Ottawa has announced several recent reforms to its public-service pension plan, including hiking contributions, but has kept benefits, which are fully indexed for inflation, largely untouched.

Dan Kelly of the Canadian Federation of Independent Business, which has been influential on Ottawa's thinking on the pension issue, said New Brunswick is leading the way in the area and has put legislation in place to negotiate with their public service unions.

CFIB 'very supportive'

"We're very supportive of this because the target benefit might be a nice compromise between a defined-contribution and a defined-benefit plan," he said.

"That model may be a way out of jail for many government entities that are trapped under the weight of an expensive and largely unfunded public-sector defined-benefit pension plan."

The announcement Thursday likely won't set out details, and won't affect the core public service.

At present, it is intended to be introduced at Crown corporations and on a voluntary basis in federally regulated transportation, banking and telecommunications sectors.

Sorenson is also unlikely to relax his opposition to expanding the Canada Pension Plan, an initiative favoured by Ontario and Prince Edward Island but one that Ottawa believes will cost jobs because it would entail raising premiums on workers and firms.

Ontario to go it alone on CPP expansion

Ontario Finance Minister Charles Sousa said in a speech Wednesday that his province is still planning to go it alone with a CPP top-off if necessary, accusing Sorenson of misrepresenting the issue with statements that it could cost up to 70,000 jobs.

He notes that a federal report, obtained by The Canadian Press, calculated the job losses on premium increases being introduced all at once, while all provincial proposals call for long phase-in periods.
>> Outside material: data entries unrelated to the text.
Lemma compare_lex a b :
  bytes_ok a -> bytes_ok b -> (compare_set_of_element a b <=? 0) = lex_le a b.
Proof.
  intros Ha Hb. unfold compare_set_of_element.
  set (n := Z.to_nat (if len a <? len b then len a else len b)).
  assert ((n = length a \/ n = length b) /\ n <= length a /\ n <= length b)%nat as (Hn & Hna & Hnb).
  { unfold n, len. destruct (Z.ltb_spec (Z.of_nat (length a)) (Z.of_nat (length b))); lia. }
  rewrite memcmp_first_diff; [| by apply bytes_ok_take | by apply bytes_ok_take | rewrite !length_take; lia].
  rewrite first_diff_take, lex_le_first_diff by done.
  destruct (Z.eqb_spec (first_diff a b) 0); cbn [negb]; [| done].
  destruct (Z.eqb_spec (len a) (len b)); [lia |]. destruct (Z.ltb_spec (len a) (len b)); lia.
Qed.

Definition lex (a b : bytes) : Prop := lex_le a b = true.

Lemma sort_insert_spec e es :
  bytes_ok e -> Forall bytes_ok es -> StronglySorted lex es ->
  StronglySorted lex (sort_insert e es) /\ sort_insert e es ≡ₚ e :: es.
Proof.
  intros He Hes Hs. revert Hes. induction Hs as [| x es Hs IH Hx]; intros Hes.
  - split; [repeat constructor | done].
  - apply Forall_cons_iff in Hes as [Hxo Hes]. cbn [sort_insert]. rewrite compare_lex by done.
    destruct (lex_le e x) eqn:E.
    + split; [| done]. constructor; [by constructor |]. constructor; [done |].
      eapply Forall_impl; [| exact Hx]. intros y Hy. by eapply lex_le_trans.
    + destruct (IH Hes) as [IHs IHp]. split.
      * constructor; [done |]. rewrite IHp. constructor; [| done].
        destruct (lex_le_total x e); [done | congruence].
      * rewrite IHp. apply Permutation_swap.
Qed.

Lemma sort_elements_spec es :
  Forall bytes_ok es -> StronglySorted lex (sort_elements es) /\ sort_elements es ≡ₚ es.
Proof.
  induction 1 as [| e es He Hes [IHs IHp]]; [split; [constructor | done] |].
  destruct (sort_insert_spec e (sort_elements es) He) as [H1 H2]; [by rewrite IHp | done |].
  split; [done |]. change (sort_elements (e :: es)) with (sort_insert e (sort_elements es)). by rewrite H2, IHp.
Qed.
The province also released a research paper co-authored by former Bank of Canada governor David Dodge that backed its call for enhancing CPP.
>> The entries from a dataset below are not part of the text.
Lemma ber_length_complete c lo n tl : ber_len lo n -> ber_length c (lo ++ tl) = Some (Some n, len lo).
Proof.
  intros [[-> Hn] | (k & Hk & Hn & ->)]; cbn [app ber_length].
  - by rewrite (proj2 (Z.ltb_lt _ _)) by lia.
  - rewrite (proj2 (Z.ltb_ge _ _)) by lia. cbv zeta. replace (128 + Z.of_nat k - 128) with (Z.of_nat k) by lia.
    rewrite (proj2 (Z.eqb_neq _ _)), andb_false_r by lia. rewrite Z.gtb_ltb, (proj2 (Z.ltb_ge _ _)) by lia. cbn [orb].
    rewrite (proj2 (Z.ltb_ge _ _)) by (unfold len; rewrite length_app, length_be_bytes; lia).
    rewrite len_cons, Nat2Z.id. unfold len. rewrite length_be_bytes.
    rewrite take_app_length' by (by rewrite length_be_bytes). rewrite be_value_bytes, Z.mod_small by lia. done.
Qed.

Lemma skip_prefix hdr cs : CBS_skip (len hdr) (hdr ++ cs) = (Some tt, cs).
Proof.
  unfold CBS_skip, p_bind, cbs_get, p_ret. rewrite len_app. pose proof (len_nonneg cs). replace (_ <? _) with false by lia.
  unfold len. by rewrite Nat2Z.id, drop_app_length.
Qed.

(** What a successful read gives. *)
Definition element_read (e : asn1_element) (cbs rest : bytes) : Prop :=
  valid_tag (el_tag e) /\
  if el_indefinite e then is_constructed (el_tag e) = true /\ cbs = der_tag (el_tag e) ++ [128] ++ rest
  else exists lo cs, ber_len lo (len cs) /\ cbs = der_tag (el_tag e) ++ lo ++ cs ++ rest /\
         CBS_skip (el_header_len e) (el_out e) = (Some tt, cs).

Lemma ber_read_sound cbs e rest :
  bytes_ok cbs -> CBS_get_any_ber_asn1_element cbs = (Some e, rest) -> element_read e cbs rest.
Proof.
  intros Hb E. pose proof (ber_read_eq cbs Hb) as H. destruct (parse_asn1_tag false cbs) as [[tag |] h] eqn:Etag; [| congruence].
  apply parse_asn1_tag_spec in Etag as [Ec Hval]; [| done]. rewrite Ec in Hb. pose proof Hb as [_ Hbh]%bytes_ok_app.
  destruct (ber_length (is_constructed tag) h) as [[n k] |] eqn:El; [| congruence]. apply ber_length_sound in El; [| done]. cbv zeta in H.
  destruct (Z.ltb_spec (len cbs) (len (der_tag tag) + k + default 0 n)) as [| Hlen]; [congruence |].
  destruct H as (bf & H). rewrite H in E. injection E as <- <-. split; cbn [el_tag el_indefinite el_header_len el_out]; [done |].
  destruct n as [n |]; cbn [default from_option id] in *.
  - rewrite bool_decide_eq_false_2 by done. destruct El as (lo & tl & -> & <- & Hlo). pose proof (ber_len_nonneg lo n Hlo) as [Hn _].
    assert (Z.to_nat (len (der_tag tag) + len lo + n) = (length (der_tag tag ++ lo) + Z.to_nat n)%nat) as Hnat
      by (unfold len; rewrite length_app; lia).
    rewrite Ec, !len_app in Hlen. exists lo, (take (Z.to_nat n) tl). rewrite Ec, app_assoc, Hnat, take_app_add, drop_app_add by done.
    assert (len (take (Z.to_nat n) tl) = n) as Hct by (apply len_take; lia). rewrite Hct.
    split_and!; [done | by rewrite take_drop, app_assoc |]. rewrite <- len_app. apply skip_prefix.
  - rewrite bool_decide_eq_true_2 by done. destruct El as (Hc & -> & tl & ->). split; [done |]. rewrite Z.add_0_r, Ec.
    replace (Z.to_nat (len (der_tag tag) + 1)) with (length (der_tag tag ++ [128])) by (unfold len; rewrite length_app; cbn; lia).
    rewrite cons_middle, (app_assoc (der_tag tag)), drop_app_length, <- app_assoc. done.
Qed.

Lemma ber_read_complete tag lo cs rest :
  bytes_ok (der_tag tag ++ lo ++ cs ++ rest) -> valid_tag tag -> ber_len lo (len cs) ->
  exists e, CBS_get_any_ber_asn1_element (der_tag tag ++ lo ++ cs ++ rest) = (Some e, rest) /\ el_tag e = tag /\
    el_indefinite e = false /\ CBS_skip (el_header_len e) (el_out e) = (Some tt, cs).
Proof.
  intros Hb Hval Hlo. pose proof (ber_read_eq _ Hb) as H. rewrite (proj2 (parse_asn1_tag_spec _ tag _ Hb)) in H by done.
  rewrite (ber_length_complete _ lo (len cs)) in H by done. cbv zeta in H. cbn [default from_option id] in H. pose proof (ber_len_nonneg lo _ Hlo).
  pose proof (len_nonneg rest). rewrite (proj2 (Z.ltb_ge _ _)) in H by (rewrite !len_app; lia). destruct H as (bf & H).
  assert (Z.to_nat (len (der_tag tag) + len lo + len cs) = length (der_tag tag ++ lo ++ cs)) as Hnat by (unfold len; rewrite !length_app; lia).
  rewrite Hnat, !app_assoc, take_app_length, drop_app_length in H. rewrite <- !app_assoc in H.
  eexists. split; [exact H |]. cbn [el_tag el_indefinite el_header_len el_out]. split_and!; [done | by rewrite bool_decide_eq_false_2 |].
  rewrite app_assoc, <- len_app. apply skip_prefix.
Qed.

Lemma ber_read_indefinite tag rest :
  bytes_ok (der_tag tag ++ [128] ++ rest) -> valid_tag tag -> is_constructed tag = true ->
  exists e, CBS_get_any_ber_asn1_element (der_tag tag ++ [128] ++ rest) = (Some e, rest) /\ el_tag e = tag /\ el_indefinite e = true.
Proof.
  intros Hb Hval Hc. pose proof (ber_read_eq _ Hb) as H. rewrite (proj2 (parse_asn1_tag_spec _ tag _ Hb)) in H by done.
  rewrite Hc in H. cbn [app ber_length] in H. change (128 <? 128) with false in H. change (128 - 128 =? 0) with true in H. cbv zeta in H.
  cbn [andb default from_option id] in H. pose proof (len_nonneg rest). rewrite Z.add_0_r in H.
  rewrite (proj2 (Z.ltb_ge _ _)) in H by (rewrite len_app, len_cons; lia). destruct H as (bf & H).
  replace (Z.to_nat (len (der_tag tag) + 1)) with (length (der_tag tag ++ [128])) in H by (unfold len; rewrite length_app; cbn; lia).
  rewrite cons_middle, (app_assoc (der_tag tag)), take_app_length, drop_app_length, <- app_assoc in H.
  eexists. split; [exact H |]. by rewrite bool_decide_eq_true_2.
Qed.
Lemma bytes_ok_middle x y z : bytes_ok (x ++ y ++ z) -> bytes_ok y /\ bytes_ok z.
Proof. intros [_ H]%bytes_ok_app. by apply bytes_ok_app. Qed.

(** A read consumes input, and the contents are shorter than the element. *)
Lemma read_shorter e cbs rest :
  element_read e cbs rest -> bytes_ok cbs -> bytes_ok rest /\ (length rest < length cbs)%nat.
Proof.
  intros [_ H] Hb. pose proof (der_tag_len (el_tag e)) as Ht. unfold len in Ht. destruct (el_indefinite e).
  - destruct H as (_ & ->). rewrite !length_app. apply bytes_ok_middle in Hb as [_ Hb]. cbn [length]. split; [done | lia].
  - destruct H as (lo & cs & _ & -> & _). rewrite !length_app. apply bytes_ok_middle in Hb as [_ [_ Hb]%bytes_ok_app]. split; [done | lia].
Qed.

Lemma contents_shorter e cbs rest lo cs :
  cbs = der_tag (el_tag e) ++ lo ++ cs ++ rest -> bytes_ok cbs -> bytes_ok cs /\ (length cs < length cbs)%nat.
Proof.
  intros -> Hb. pose proof (der_tag_len (el_tag e)) as Ht. unfold len in Ht. rewrite !length_app.
  apply bytes_ok_middle in Hb as [_ [Hb _]%bytes_ok_app]. split; [done | lia].
Qed.

(** ** Looking for BER *)

Definition der_read (tag : Z) (cs : bytes) : asn1_element :=
  mk_element (der_element tag cs) tag (len (der_header tag cs)) false false.

Lemma read_der cbs e rest :
  bytes_ok cbs ->
  (CBS_get_any_ber_asn1_element cbs = (Some e, rest) /\ el_ber_found e = false) <->
  exists tag cs, cbs = der_element tag cs ++ rest /\ valid_tag tag /\ len cs < 2 ^ 32 /\ e = der_read tag cs.
Proof. intros Hb. rewrite <- (ber_element_der cbs e rest Hb). by apply get_any_element_spec. Qed.

Lemma der_element_length tag cs : (length cs < length (der_element tag cs))%nat.
Proof.
  unfold der_element, der_header. rewrite !length_app. pose proof (der_tag_len tag) as Ht. unfold len in Ht. lia.
Qed.

(** The first element of a DER sequence, and what follows. *)
Lemma der_elems_head maxd k cbs e rest tag cs :
  bytes_ok cbs -> cbs = der_element tag cs ++ rest -> valid_tag tag -> len cs < 2 ^ 32 ->
  e = der_read tag cs -> der_elems_to maxd k cbs ->
  (is_constructed tag = true -> is_string_type tag = false /\ k + 1 <= maxd /\ der_elems_to maxd (k + 1) cs) /\ der_elems_to maxd k rest.
Proof.
  intros Hb E Ht Hl _ Hd. destruct Hd as [k | k x xs Hx Hxs].
  { pose proof (der_element_length tag cs) as H. apply (f_equal length) in E. rewrite length_app in E. cbn [length] in E. lia. }
  destruct Hx as [k t c Hv Hc Hlc | k t c Hv Hc Hstr Hlc Hk Hsub];
    apply der_element_app_inj in E as (-> & -> & ->); try done; split; try done. intros Hc'. congruence.
Qed.

Lemma der_elems_read maxd k cbs :
  bytes_ok cbs -> cbs <> [] -> der_elems_to maxd k cbs ->
  exists tag cs rest, CBS_get_any_ber_asn1_element cbs = (Some (der_read tag cs), rest).
Proof.
  intros Hb Hne Hd. destruct Hd as [k | k x xs Hx Hxs]; [done |].
  assert (exists tag cs, x = der_element tag cs /\ valid_tag tag /\ len cs < 2 ^ 32) as (tag & cs & -> & Hv & Hl)
    by (destruct Hx; eauto).
  exists tag, cs, xs. by apply (read_der _ (der_read tag cs) xs Hb); eauto 10.
Qed.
Dodge, who co-wrote the report with Richard Dion, a senior business adviser with Bennett Jones, concluded the damage to the economy from higher premiums would be minimal and more than made up for in future benefits.

"An increase in household saving would exert a relatively small and short-lived drag on the economy while its positive structural impact on growth would be long-lived and could be relatively quite significant, but only manifest after a period of time," the report concludes.

CFIB would oppose premium hike

In December, then finance minister Jim Flaherty and Sorenson rejected a joint Ontario-Prince Edward Island proposal for CPP expansion, maintaining that the economy was too fragile.

Ironically, Dodge and Dion calculate that recent government cost-cutting has done exactly what Flaherty and Sorensen claim to have feared from CPP expansion.

"Efforts by the federal government in recent years to eliminate its budget deficit have reduced aggregate demand at a time when the economy has been operating below potential," they note.

"This reduction was likely greater than the modest negative impact than an increase in household saving due to CPP enhancement, if implemented, would have."

Kelly said his organization would vehemently oppose any measure to increase premiums on firms.

He said there is no study that shows there would be no effect on the economy.